──────── DATASET ENTRIES ────────
Lemma no_active_record_of_identity (i : Identity) (t : datetime)
  (rows : list AccessAttempt.t) :
  Forall (fun x => expired t x = true) (filter (of_identity i) rows) ->
  filter (fun x => of_identity i x && active t x) rows = [].
Proof.
  intros Hexp. rewrite filter_and, filter_comm. apply filter_none.
  eapply Forall_impl; [|exact Hexp].
  intros x Hx. unfold active. now rewrite Hx.
Qed.

(** C5, as the code has it: for every failed login, with or without a
    request, whitelisted or not, each record in the table afterwards either
    survived the expiry sweep at the attempt time or was written by this
    call.  And when the failure carries a request the whitelist does not
    accept and every record of its identity is expired, the stale records
    are gone and the identity has exactly one record, newly created with
    count 1, whatever the stale count was. *)
Theorem expired_records_are_swept_before_the_count_is_read
  (t : datetime) (c : Credentials) (request : option HttpRequest) (w : World) :
  let w' := world_after (user_login_failed t c request) w in
  Forall (fun x => In x (sweep t (attempts w)) \/ AccessAttempt.attempt_time x = t)
    (attempts w') /\
  (forall r, request = Some r ->
     is_whitelisted r c = false ->
     Forall (fun x => expired t x = true)
       (filter (of_identity (client_identity r c)) (attempts w)) ->
     attempts w' = sweep t (attempts w) ++ [failure_record t c r 1] /\
     filter (of_identity (client_identity r c)) (attempts w') = [failure_record t c r 1] /\
     AccessAttempt.failures_since_start (failure_record t c r 1) = 1).
Proof.
  intros w'. split.
  - subst w'. destruct request as [r|].
    + destruct (is_whitelisted r c) eqn:Hw.
      * unfold world_after. rewrite (user_login_failed_whitelisted t c r w Hw).
        cbn [snd attempts]. apply Forall_forall. intros x Hin. now left.
      * destruct (user_login_failed_tracked t c r w Hw) as (_ & Hrows & _).
        rewrite Hrows. apply record_failure_origin.
    + unfold world_after. rewrite user_login_failed_no_request.
      cbn [snd attempts]. apply Forall_forall. intros x Hin. now left.
  - intros r -> Hw Hexp.
    destruct (fresh_failure t c r w Hw (no_active_record_of_identity _ _ _ Hexp))
      as (_ & Hrows & Hone).
    fold w' in Hrows, Hone. repeat split; assumption.
Qed.

(** ** Reset on a successful login *)

Lemma user_logged_in_resets (t : datetime) (request : HttpRequest) (user : User)
  (w : World) :
  AXES_RESET_ON_SUCCESS settings = true ->
  let username := get_username user in
  let i := client_identity request (get_credentials username) in
  let w' := world_after (user_logged_in t request user) w in
  result_of (user_logged_in t request user) w = Returned tt /\
  attempts w' = filter (fun r => negb (of_identity i r)) (sweep t (attempts w)) /\
  exists earlier,
    logged w' = earlier ++
      [{| levelname := INFO;
          msg := "AXES: Deleted %d failed login attempts by %s from database.";
          args :=
            [Int (Z.of_nat (List.length (filter (of_identity i) (sweep t (attempts w)))));
             Str (get_client_str username (get_client_ip_address request)
                    (get_client_user_agent request) (get_client_path_info request))] |}].
Proof.
  intros Hreset username i w'. subst w'.
  unfold result_of, world_after, user_logged_in. fold username.
  run_handler. rewrite Hreset.
  destruct (AXES_DISABLE_SUCCESS_ACCESS_LOG settings); cbn [negb]; run_handler;
    (split; [reflexivity|]); (split; [reflexivity|]);
    eexists; reflexivity.
Qed.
────────
> [WORK INSTRUCTION]: Scan the lines above for "Theorem expired_records_are_swept_before_the_count_is_read" and for "world_after. rewrite user_login_failed_no_request.". Repeat exactly the line holding each of them and every line in between.

> [SOLVED EXERCISE]:
Theorem expired_records_are_swept_before_the_count_is_read
  (t : datetime) (c : Credentials) (request : option HttpRequest) (w : World) :
  let w' := world_after (user_login_failed t c request) w in
  Forall (fun x => In x (sweep t (attempts w)) \/ AccessAttempt.attempt_time x = t)
    (attempts w') /\
  (forall r, request = Some r ->
     is_whitelisted r c = false ->
     Forall (fun x => expired t x = true)
       (filter (of_identity (client_identity r c)) (attempts w)) ->
     attempts w' = sweep t (attempts w) ++ [failure_record t c r 1] /\
     filter (of_identity (client_identity r c)) (attempts w') = [failure_record t c r 1] /\
     AccessAttempt.failures_since_start (failure_record t c r 1) = 1).
Proof.
  intros w'. split.
  - subst w'. destruct request as [r|].
    + destruct (is_whitelisted r c) eqn:Hw.
      * unfold world_after. rewrite (user_login_failed_whitelisted t c r w Hw).
        cbn [snd attempts]. apply Forall_forall. intros x Hin. now left.
      * destruct (user_login_failed_tracked t c r w Hw) as (_ & Hrows & _).
        rewrite Hrows. apply record_failure_origin.
    + unfold world_after. rewrite user_login_failed_no_request.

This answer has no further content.